Boskydell is an unincorporated community in Makanda Township, Jackson County, Illinois, United States.

The community became known for its high-quality sandstone, mined from two nearby quarries.

==History==
As early as 1852, surveyors for the Illinois Central Railroad discovered a very good deposit of sandstone at Boskydell. The sandstone was used to build bridges and abutments when constructing the railroad, and a siding was built to the quarry in Boskydell. As the settlement along the tracks began to grow, the siding was used as a shipping point for agricultural products and lumber. The quarry operator, Samuel Cleland, surveyed and laid out town lots in 1876 near the railroad and named the town Boskydell ("brushy valley"). A village grew around the railroad stop, and soon had a blacksmith shop, two general stores, two cream stations and a cooperage.

A post office was established in 1885. A second quarry was opened around this date.

Boskydell sandstone was valued for its warm, reddish-brown color, and was used in the construction of several prominent buildings in Illinois, including: the foundation of the Southern Illinois University in nearby Carbondale; a Methodist church in Murphysboro; the First Presbyterian Church in Carbondale; and the former First Baptist Church of Carbondale. Local gravestones were carved from Boskydell sandstone, as may be seen in Oakland Cemetery and in Woodlawn Cemetery in Carbondale. Most notably, Boskydell sandstone was used in the construction of the great columns on the north, east, and south sides of the Illinois State Capitol in Springfield, Illinois. The trimmings on the front of the capitol building are also Boskydell sandstone.
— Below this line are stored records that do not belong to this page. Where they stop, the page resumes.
(* ===== verification/Invalidation.v ===== *)
(** * Invalidation of shot-owned media

    Model of shot_dependencies.py.  The report of a promotion sorts the items
    of a shot into current, stale and blocked ones.  Staleness spreads from a
    source item to the deterministic items made of it, by a loop that runs to
    a fixed point; [outdated] is the same relation as an inductive predicate,
    and the theorems say that the loop ends and that the report is about
    exactly the outdated items.

    Dictionaries built from the inputs are association lists with Python's
    last-write rule; lower-casing is that of ASCII. *)

From Stdlib Require Import ZArith String Ascii List Bool Lia.
From stdpp Require Import base list strings.
From S2P Require Import Prelude Json.

Open Scope Z_scope.

(** ** Records *)

Definition DETERMINISTIC : list string := ["plate"; "render_plate"; "proxy"; "review_proxy"; "timeline_asset"].
Definition GENERATIVE : list string := ["transition"; "generative_transition"; "continuity"; "continuity_input"].

Definition records (value : json) : list json :=
  match value with
  | JObj kvs => List.filter is_dict (map snd kvs)
  | JArr l => List.filter is_dict l
  | _ => []
  end.

Definition meta (record : json) : json :=
  let value := jget record "metadata" in if is_dict value then value else record.

(** [_string] *)
Definition string_of (value : json) : option string :=
  match value with JStr s => if nonempty s then Some s else None | _ => None end.

(** [d.get(k1) or d.get(k2) or ...]: the last one when none is truthy. *)
Fixpoint get_or (record : json) (key : string) (more : list string) : json :=
  match more with
  | [] => jget record key
  | k :: more' => py_or (jget record key) (get_or record k more')
  end.

Definition kind_of (record : json) : string :=
  str_lower (py_text (py_or (get_or (meta record) "kind" ["item_kind"; "dependency_kind"; "role"]) (JStr EmptyString))).

Definition deterministic (record : json) : bool := str_in (kind_of record) DETERMINISTIC.
Definition classified (record : json) : bool := str_in (kind_of record) (DETERMINISTIC ++ GENERATIVE).

Definition id_value (record : json) : json := get_or record "id" ["item_id"].
Definition id_of (record : json) : option string := string_of (id_value record).

Record descriptor := Descriptor {
  ds_source_item_id : option string; ds_source_media_id : option string; ds_source_content_sha256 : option string }.

Definition descriptor_of (record : json) : descriptor :=
  let m := meta record in
  Descriptor (string_of (get_or m "source_item_id" ["source_item"]))
             (string_of (get_or m "source_media_id" ["source_media"; "input_media_id"]))
             (string_of (get_or m "source_content_sha256"
                           ["source_hash"; "source_content_hash"; "input_content_sha256"])).

(** ** Mismatches: the field, what it expects and what is there *)

Definition mismatch : Type := string * string * string.

Definition hash_text (h : option string) : string := default "None" h.

Fixpoint first_some {A B} (f : A -> option B) (l : list A) : option B :=
  match l with
  | [] => None
  | x :: r => match f x with Some y => Some y | None => first_some f r end
  end.

(** What the analysis knows of the inputs. *)
Record closure := Closure {
  cl_items : list json; cl_item_by_id : list (string * json); cl_media_hashes : list (string * string);
  cl_active_item : option string; cl_active_media : option string; cl_superseded : list string }.

(** A pinned medium that was superseded, or whose content is not the expected
    one. *)
Definition pin_mismatch (c : closure) (media_field hash_field : string) (media expected : option string)
  : option mismatch :=
  match media with
  | None => None
  | Some id =>
      match cl_active_media c, str_in id (cl_superseded c) with
      | Some active, true => Some (media_field, id, active)
      | _, _ =>
          match expected with
          | Some e => if negb (bool_decide (alookup id (cl_media_hashes c) = Some e))
                      then Some (hash_field, e, hash_text (alookup id (cl_media_hashes c))) else None
          | None => None
          end
      end
  end.

Definition endpoints : list string := ["from"; "to"; "start"; "end"; "parent"; "input"].

Definition endpoint_check (c : closure) (m : json) (endpoint : string) : option mismatch :=
  pin_mismatch c (endpoint +:+ "_media_id") (endpoint +:+ "_content_sha256")
    (string_of (get_or m (endpoint +:+ "_media_id") [endpoint +:+ "_media"]))
    (string_of (get_or m (endpoint +:+ "_content_sha256") [endpoint +:+ "_content_hash"; endpoint +:+ "_hash"])).

Definition endpoint_mismatch (c : closure) (record : json) : option mismatch :=
  first_some (endpoint_check c (meta record)) endpoints.

(** The mismatch of the source item, given the items known to be stale. *)
Definition source_mismatch (c : closure) (stale : list string) (d : descriptor) : option mismatch :=
  match ds_source_item_id d with
  | None => None
  | Some expected =>
      match alookup expected (cl_item_by_id c) with
      | None => Some ("source_item_id", expected, "missing")
      | Some source =>
          if str_in expected stale then Some ("source_item_id", expected, "stale") else
          match cl_active_item c with
          | Some active =>
              if String.eqb (kind_of source) "primary_visual" && negb (String.eqb expected active)
              then Some ("source_item_id", expected, active) else None
          | None => None
          end
      end
  end.

Definition content_mismatch (c : closure) (d : descriptor) : option mismatch :=
  match ds_source_media_id d, ds_source_content_sha256 d with
  | Some media, Some hash =>
      if negb (bool_decide (alookup media (cl_media_hashes c) = Some hash))
      then Some ("source_content_sha256", hash, hash_text (alookup media (cl_media_hashes c))) else None
  | _, _ => None
  end.

(** [_mismatch] *)
Definition find_mismatch (c : closure) (stale : list string) (d : descriptor) : option mismatch :=
  match source_mismatch c stale d with
  | Some m => Some m
  | None => content_mismatch c d
  end.

(** [_mismatch(...) or _endpoint_mismatch(...)] *)
Definition item_mismatch (c : closure) (stale : list string) (item : json) : option mismatch :=
  match find_mismatch c stale (descriptor_of item) with
  | Some m => Some m
  | None => endpoint_mismatch c item
  end.

(** ** The inputs *)

Definition media_hash (acc : list (string * string)) (value : json) : list (string * string) :=
  match string_of (get_or value "id" ["media_id"; "object_id"]),
        string_of (get_or value "content_hash" ["content_sha256"; "digest"]) with
  | Some id, Some hash => aset id hash acc
  | _, _ => acc
  end.

Definition index_item (acc : list (string * json)) (item : json) : list (string * json) :=
  match id_of item with Some id => aset id item acc | None => acc end.

Definition with_status (status : string) (item : json) : bool :=
  String.eqb (kind_of item) "primary_visual" && py_eq (jget (meta item) "status") (JStr status).

Definition find_active (items : list json) : option string :=
  option_map (fun item => py_text (id_value item)) (find (with_status "primary") items).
In 1883, the Boskydell quarries were purchased by a stone merchant in Chicago, Mr. Rawles, who installed about forty thousand dollars' worth of modern machinery, including hoisting machines, dressing machines, steam drills, saws, and a gravity railroad from the quarries to the Illinois Central Railway.

By 1909, Boskydell had several thriving businesses including a bank, two livery stables, a rifle range, a grain warehouse, a saw mill, four grocery stores and a tonsorial parlor (barber shop). There was also a school.

Today, a scattering of residents live in the quiet community, and the quarries have been closed several years.

The Boskydell Baptist Church continues to be a center of the community, constituted in 1906 as the Boskydell Free Baptist Church with the Rev. A. J. Rendleman as pastor.